Before you scroll past, thinking this sounds too soft for the hard numbers of comp strategy, consider this: fairness, equity, empathy, and retention are the very pillars of effective compensation management. Applied thoughtfully, this principle becomes more than a moral compass—it’s a competitive advantage that community banks and credit unions can live out.

Let’s break it down.

 

“As yourself” means walking in their shoes

We naturally advocate for ourselves—for fair pay, growth, and recognition. “As yourself” means applying that same advocacy to others. It’s looking beyond benchmarks and asking, “Is this pay truly fair for the value they bring?”

  • A parent reentering the workforce who starts below range just to get a foot in the door
  • An underpaid manager-level employee because their title still says “supervisor”

If we’d raise a hand for ourselves in that situation, we should raise one for them too. As HR professionals, we hold the corporate moral compass. It’s time we take responsibility for living out the values of integrity and “preferred employer” that our websites often tout.

 

Loving your neighbor means equity isn’t optional

Equity isn’t achieved through one-time audits. It’s a continuous, deliberate process that scans for hidden biases and course-corrective structures, and calls out what is quietly unfair, even when it’s uncomfortable. Loving our neighbor means being vigilant that employees are treated equally and equitably, compensated both fairly and with intention. It ensures that gender, race, background, and the lower-level job they are initially hired for do not predict pay. It also recognizes that rewarding top performance must go hand-in-hand with access to opportunities and support for those still climbing.

 

Empathy + transparency = retention

Transparency is a sign of respect. When people understand how their pay is determined—and believe that the process is just—they are more likely to stay. When employees know that decisions are made with empathy and grounded in values, they develop trust. In fact, organizations that demonstrate a commitment to fairness and care have higher engagement, stronger culture, and lower turnover. In an industry battling talent shortages parallel with wage pressure, this isn’t just nice—it’s necessary.

 

Serving the community starts within

Banks and credit unions were founded to serve communities. But how can we serve communities well if we do not serve our employees with the same sense of responsibility? Love your neighbor inside the organization, and watch the ripple effects extend far beyond. Fair and generous compensation practices fuel employee morale, attract top-tier talent, and reflect an institution’s commitment to soundness, core to the trust we promise our customers.

 

Humanity isn’t a liability—it’s an advantage

Compensation professionals are often seen as stewards of the budget. But we’re also stewards of value—of what and whom we choose to reward. Embedding “love your neighbor as yourself” into pay philosophy doesn’t replace strategy—it strengthens it. It ensures we’re not just retaining talent, but honoring it.

 

Leaders hold the compass, even when it’s risky

Raising your hand to ask, “Are we living the values we claim?” takes courage.

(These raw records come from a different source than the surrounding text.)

(** Body of the effect. *)
Definition effectBody (enabled : bool) (diagramId : option string) (r : Refs) : Refs :=
  if mustNotConnect enabled diagramId then
    {| eventSourceRef := None;
       reconnectTimeoutRef := reconnectTimeoutRef r;
       reconnectAttemptsRef := reconnectAttemptsRef r;
       is404ErrorRef := is404ErrorRef r;
       created := created r;
       scheduled := scheduled r;
       cleanupRegistered := false |}
  else
    let r' := connect
      {| eventSourceRef := eventSourceRef r;
         reconnectTimeoutRef := reconnectTimeoutRef r;
         reconnectAttemptsRef := 0;
         is404ErrorRef := false;
         created := created r;
         scheduled := scheduled r;
         cleanupRegistered := cleanupRegistered r |} in
    {| eventSourceRef := eventSourceRef r';
       reconnectTimeoutRef := reconnectTimeoutRef r';
       reconnectAttemptsRef := reconnectAttemptsRef r';
       is404ErrorRef := is404ErrorRef r';
       created := created r';
       scheduled := scheduled r';
       cleanupRegistered := true |}.

(** What can happen to the hook: the effect runs (on mount and whenever
    the diagram identifier or another dependency changes, after the
    cleanup of the previous run when there is one), the component
    unmounts, the current source opens, delivers a message (which leaves
    the refs alone) or reports an error, or the reconnect timer fires. *)
Inductive Event :=
  | RunEffect (enabled : bool) (diagramId : option string)
  | Unmounted
  | Opened
  | Received (m : MessageData)
  | Errored (rs : ReadyState)
  | ReconnectTimerFired.

Definition step (r : Refs) (e : Event) : Refs :=
  match e with
  | RunEffect enabled diagramId =>
      effectBody enabled diagramId (if cleanupRegistered r then cleanup r else r)
  | Unmounted => if cleanupRegistered r then cleanup r else r
  | Opened => onopen r
  | Received _ => r
  | Errored rs => onerror rs r
  | ReconnectTimerFired =>
      match reconnectTimeoutRef r with
      | Some _ => connect r
      | None => r
      end
  end.

Definition run (es : list Event) : Refs := foldl step initial es.

(** The attempt counter is zero and no reconnect timer has ever been
    started. *)
Definition neverRetried (r : Refs) : Prop :=
  reconnectAttemptsRef r = 0 ∧ scheduled r = [] ∧ reconnectTimeoutRef r = None.

End Sse.


(* ===================================================================== *)
(** * Editor page ([app/editor/page.tsx]) *)
(* ===================================================================== *)

(** [Partial<UMLClass>] *)
Module PartialUMLClass.
Record t := {
  id : option string;
  name : option string;
  attributes : option (list UMLAttribute.t);
  position : option Position
}.
End PartialUMLClass.

Global Instance PartialUMLClass_eq_dec : EqDecision PartialUMLClass.t.
Proof. solve_decision. Defined.

Module Editor.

But that’s what leadership is.

Progress has always been driven by those willing to take risks to improve systems, not by those who stayed silent. The most respected institutions—and societies—are shaped by those who lead with conviction and are brave enough to step forward to challenge the status quo.

If we want to build organizations that people admire and trust for generations, this is part of the work. Align the compass. Speak up. Take action.

So, HR leaders, let this be our call to action:

Let the spreadsheets be savvy. Let the policies be kind. And in every pay decision, ask: Would I feel seen, valued, and respected if this were me?

That’s love. That’s leadership.

And that’s the future of compensation management.